ABOUT THIS TASK => Among the lines below, return each one that contains the word "rewrite".

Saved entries
<<<<
(** The engine computes the reference for every way the three arguments
    may coincide, as long as different objects own different buffers. *)
Lemma linCombImpl_exact fuel self z a x b y (s : store F) :
  (2 <= fuel)%nat ->
  exclusive z x -> exclusive z y -> exclusive x y ->
  length (mem s (values z)) = Z.to_nat (_n self) ->
  length (mem s (values x)) = Z.to_nat (_n self) ->
  length (mem s (values y)) = Z.to_nat (_n self) ->
  exists s',
    linCombImpl fuel self z a x b y s = (Ok tt, s') /\
    mem s' (values z) = lincomb_ref a (mem s (values x)) b (mem s (values y)) /\
    (forall l, l <> values z -> mem s' l = mem s l) /\
    (is_ z x || is_ z y = true ->
     filter is_copy (calls s') = filter is_copy (calls s)).
Proof.
  intros Hfuel Xzx Xzy Xxy Lz Lx Ly.
  destruct fuel as [|[|k]]; try lia.
  destruct (is_ x y && fneb b fzero) eqn:G.
  - rewrite linCombImpl_recurse by assumption.
    apply andb_true_iff in G as [Exy _].
    assert (Vxy : values x = values y) by (apply Xxy, is_true_iff, Exy).
    assert (Ixy : is_ z y = is_ z x).
    { unfold is_. apply is_true_iff in Exy. now rewrite Exy. }
    rewrite <- Vxy, lincomb_ref_diag, Ixy.
    rewrite <- (lincomb_ref_zero_r (fadd a b) (mem s (values x)) (mem s (values x)) eq_refl).
    apply linCombImpl_exact_direct; auto using exclusive_refl, recursive_call_guard.
  - now apply linCombImpl_exact_direct.
Qed.
End Exact.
>>>>
RESULT OF THE EXERCISE =>
  - rewrite linCombImpl_recurse by assumption.
    { unfold is_. apply is_true_iff in Exy. now rewrite Exy. }
    rewrite <- Vxy, lincomb_ref_diag, Ixy.
    rewrite <- (lincomb_ref_zero_r (fadd a b) (mem s (values x)) (mem s (values x)) eq_refl).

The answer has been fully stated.